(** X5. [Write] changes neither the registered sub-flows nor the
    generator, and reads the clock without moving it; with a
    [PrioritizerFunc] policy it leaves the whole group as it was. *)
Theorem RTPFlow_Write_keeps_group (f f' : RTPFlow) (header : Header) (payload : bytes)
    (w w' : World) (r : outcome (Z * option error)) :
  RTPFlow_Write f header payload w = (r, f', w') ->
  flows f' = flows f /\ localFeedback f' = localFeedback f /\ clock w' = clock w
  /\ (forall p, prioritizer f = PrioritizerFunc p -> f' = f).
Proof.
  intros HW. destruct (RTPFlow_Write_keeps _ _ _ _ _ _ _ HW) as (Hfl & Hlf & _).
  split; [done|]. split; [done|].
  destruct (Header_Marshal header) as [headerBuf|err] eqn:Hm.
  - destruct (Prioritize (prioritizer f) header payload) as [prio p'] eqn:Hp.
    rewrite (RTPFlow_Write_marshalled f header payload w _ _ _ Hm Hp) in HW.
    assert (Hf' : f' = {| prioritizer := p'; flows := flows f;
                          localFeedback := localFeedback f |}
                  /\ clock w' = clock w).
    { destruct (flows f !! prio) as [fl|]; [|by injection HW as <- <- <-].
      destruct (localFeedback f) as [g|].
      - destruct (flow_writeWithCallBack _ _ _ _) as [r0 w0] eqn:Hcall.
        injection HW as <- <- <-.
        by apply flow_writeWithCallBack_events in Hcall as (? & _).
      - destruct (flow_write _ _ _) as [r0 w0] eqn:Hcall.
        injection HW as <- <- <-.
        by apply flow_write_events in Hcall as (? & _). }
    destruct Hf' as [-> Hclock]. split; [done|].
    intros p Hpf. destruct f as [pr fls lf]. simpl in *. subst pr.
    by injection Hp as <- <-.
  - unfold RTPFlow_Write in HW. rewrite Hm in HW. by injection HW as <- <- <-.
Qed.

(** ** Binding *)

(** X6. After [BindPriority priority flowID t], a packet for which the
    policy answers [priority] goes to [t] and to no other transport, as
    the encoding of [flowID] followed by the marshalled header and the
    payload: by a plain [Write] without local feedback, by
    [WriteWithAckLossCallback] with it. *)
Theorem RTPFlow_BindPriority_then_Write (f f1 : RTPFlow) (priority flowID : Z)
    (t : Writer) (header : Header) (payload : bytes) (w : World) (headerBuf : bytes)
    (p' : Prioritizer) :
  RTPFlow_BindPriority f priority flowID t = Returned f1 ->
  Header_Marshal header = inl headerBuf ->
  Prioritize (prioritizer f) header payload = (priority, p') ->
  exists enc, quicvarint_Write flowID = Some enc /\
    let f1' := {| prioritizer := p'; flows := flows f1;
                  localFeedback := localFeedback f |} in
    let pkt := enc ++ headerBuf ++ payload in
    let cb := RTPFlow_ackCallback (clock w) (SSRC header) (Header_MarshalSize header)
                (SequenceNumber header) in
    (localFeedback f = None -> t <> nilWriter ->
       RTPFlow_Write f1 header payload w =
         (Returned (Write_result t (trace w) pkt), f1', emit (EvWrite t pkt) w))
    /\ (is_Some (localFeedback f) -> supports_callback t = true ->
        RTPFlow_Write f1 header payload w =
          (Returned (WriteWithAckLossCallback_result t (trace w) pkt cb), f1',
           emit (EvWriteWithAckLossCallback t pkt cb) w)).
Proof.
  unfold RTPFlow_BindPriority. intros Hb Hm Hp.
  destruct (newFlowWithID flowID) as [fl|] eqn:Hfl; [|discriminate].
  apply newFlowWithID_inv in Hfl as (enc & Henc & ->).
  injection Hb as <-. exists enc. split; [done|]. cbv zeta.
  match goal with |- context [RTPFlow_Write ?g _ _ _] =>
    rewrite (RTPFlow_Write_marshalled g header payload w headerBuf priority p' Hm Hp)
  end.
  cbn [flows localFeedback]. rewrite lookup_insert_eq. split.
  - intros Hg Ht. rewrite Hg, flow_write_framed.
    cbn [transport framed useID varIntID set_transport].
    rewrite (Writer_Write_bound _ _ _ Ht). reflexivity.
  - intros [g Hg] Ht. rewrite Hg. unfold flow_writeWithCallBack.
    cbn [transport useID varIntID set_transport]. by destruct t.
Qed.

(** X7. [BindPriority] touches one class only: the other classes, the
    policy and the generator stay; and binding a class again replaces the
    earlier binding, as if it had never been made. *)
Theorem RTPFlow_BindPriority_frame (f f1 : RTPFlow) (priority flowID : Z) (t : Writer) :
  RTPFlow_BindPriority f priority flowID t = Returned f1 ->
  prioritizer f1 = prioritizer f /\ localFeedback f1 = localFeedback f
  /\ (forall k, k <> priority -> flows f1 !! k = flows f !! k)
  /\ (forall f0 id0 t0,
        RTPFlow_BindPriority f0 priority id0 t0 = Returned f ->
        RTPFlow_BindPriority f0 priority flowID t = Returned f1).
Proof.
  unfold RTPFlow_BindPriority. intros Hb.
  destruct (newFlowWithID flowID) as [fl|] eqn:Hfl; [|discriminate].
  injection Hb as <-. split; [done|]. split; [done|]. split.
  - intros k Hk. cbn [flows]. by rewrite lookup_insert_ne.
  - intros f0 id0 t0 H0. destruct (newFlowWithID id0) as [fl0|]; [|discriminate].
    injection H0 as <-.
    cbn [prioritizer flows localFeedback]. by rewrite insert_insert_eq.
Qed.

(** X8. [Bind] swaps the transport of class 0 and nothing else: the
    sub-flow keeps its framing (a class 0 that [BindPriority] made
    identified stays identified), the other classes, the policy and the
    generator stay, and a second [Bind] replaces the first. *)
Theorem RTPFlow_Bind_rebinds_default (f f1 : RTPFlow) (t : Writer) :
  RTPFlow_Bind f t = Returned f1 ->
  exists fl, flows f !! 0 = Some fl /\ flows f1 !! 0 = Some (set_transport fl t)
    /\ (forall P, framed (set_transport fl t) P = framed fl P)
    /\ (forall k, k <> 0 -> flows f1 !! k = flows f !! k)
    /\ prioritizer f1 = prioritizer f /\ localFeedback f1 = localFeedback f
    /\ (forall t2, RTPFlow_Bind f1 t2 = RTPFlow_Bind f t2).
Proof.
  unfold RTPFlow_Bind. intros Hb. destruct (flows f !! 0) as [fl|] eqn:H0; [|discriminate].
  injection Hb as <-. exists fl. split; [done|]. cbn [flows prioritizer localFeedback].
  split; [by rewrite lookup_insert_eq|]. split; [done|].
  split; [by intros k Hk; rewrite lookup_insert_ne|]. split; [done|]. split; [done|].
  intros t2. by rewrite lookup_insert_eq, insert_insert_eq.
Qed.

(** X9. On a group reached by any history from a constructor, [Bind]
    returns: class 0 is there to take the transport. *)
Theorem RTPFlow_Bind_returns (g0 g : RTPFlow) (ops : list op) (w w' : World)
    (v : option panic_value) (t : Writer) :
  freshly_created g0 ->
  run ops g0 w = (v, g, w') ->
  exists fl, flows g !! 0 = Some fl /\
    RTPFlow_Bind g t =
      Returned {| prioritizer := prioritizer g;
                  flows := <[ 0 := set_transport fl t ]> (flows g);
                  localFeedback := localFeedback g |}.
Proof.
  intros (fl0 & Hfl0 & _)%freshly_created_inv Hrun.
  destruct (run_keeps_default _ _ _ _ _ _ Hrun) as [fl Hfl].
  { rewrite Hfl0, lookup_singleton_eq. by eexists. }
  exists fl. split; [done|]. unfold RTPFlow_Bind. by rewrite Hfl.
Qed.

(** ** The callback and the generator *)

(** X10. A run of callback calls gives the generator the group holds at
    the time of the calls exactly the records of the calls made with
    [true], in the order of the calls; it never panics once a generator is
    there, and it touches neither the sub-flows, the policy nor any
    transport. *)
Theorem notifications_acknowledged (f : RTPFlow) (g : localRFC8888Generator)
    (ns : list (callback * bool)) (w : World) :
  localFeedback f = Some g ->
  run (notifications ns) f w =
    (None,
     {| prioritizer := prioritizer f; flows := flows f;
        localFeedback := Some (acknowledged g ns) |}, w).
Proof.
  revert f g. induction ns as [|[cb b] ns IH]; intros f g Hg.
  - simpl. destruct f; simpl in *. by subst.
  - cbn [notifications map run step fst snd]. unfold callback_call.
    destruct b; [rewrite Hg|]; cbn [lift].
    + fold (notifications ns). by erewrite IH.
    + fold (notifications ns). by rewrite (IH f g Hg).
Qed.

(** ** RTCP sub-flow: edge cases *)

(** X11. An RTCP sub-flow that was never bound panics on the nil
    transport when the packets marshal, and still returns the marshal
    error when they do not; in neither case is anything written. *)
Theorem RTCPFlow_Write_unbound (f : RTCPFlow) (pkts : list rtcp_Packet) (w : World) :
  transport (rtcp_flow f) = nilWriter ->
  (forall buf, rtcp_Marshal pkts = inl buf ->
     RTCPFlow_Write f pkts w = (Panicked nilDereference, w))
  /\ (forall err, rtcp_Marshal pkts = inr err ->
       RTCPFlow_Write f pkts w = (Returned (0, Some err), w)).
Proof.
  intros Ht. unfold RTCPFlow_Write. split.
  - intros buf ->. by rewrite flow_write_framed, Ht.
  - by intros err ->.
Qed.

###

--- Directions ---
Exact copies of the lines from the one containing "localFeedback f = Some g ->" through the end of the listing, both included, are the only thing wanted.

--- Finished task ---
  localFeedback f = Some g ->
  run (notifications ns) f w =
    (None,
     {| prioritizer := prioritizer f; flows := flows f;
        localFeedback := Some (acknowledged g ns) |}, w).
Proof.
  revert f g. induction ns as [|[cb b] ns IH]; intros f g Hg.
  - simpl. destruct f; simpl in *. by subst.
  - cbn [notifications map run step fst snd]. unfold callback_call.
    destruct b; [rewrite Hg|]; cbn [lift].
    + fold (notifications ns). by erewrite IH.
    + fold (notifications ns). by rewrite (IH f g Hg).
Qed.

(** ** RTCP sub-flow: edge cases *)

(** X11. An RTCP sub-flow that was never bound panics on the nil
    transport when the packets marshal, and still returns the marshal
    error when they do not; in neither case is anything written. *)
Theorem RTCPFlow_Write_unbound (f : RTCPFlow) (pkts : list rtcp_Packet) (w : World) :
  transport (rtcp_flow f) = nilWriter ->
  (forall buf, rtcp_Marshal pkts = inl buf ->
     RTCPFlow_Write f pkts w = (Panicked nilDereference, w))
  /\ (forall err, rtcp_Marshal pkts = inr err ->
       RTCPFlow_Write f pkts w = (Returned (0, Some err), w)).
Proof.
  intros Ht. unfold RTCPFlow_Write. split.
  - intros buf ->. by rewrite flow_write_framed, Ht.
  - by intros err ->.
Qed.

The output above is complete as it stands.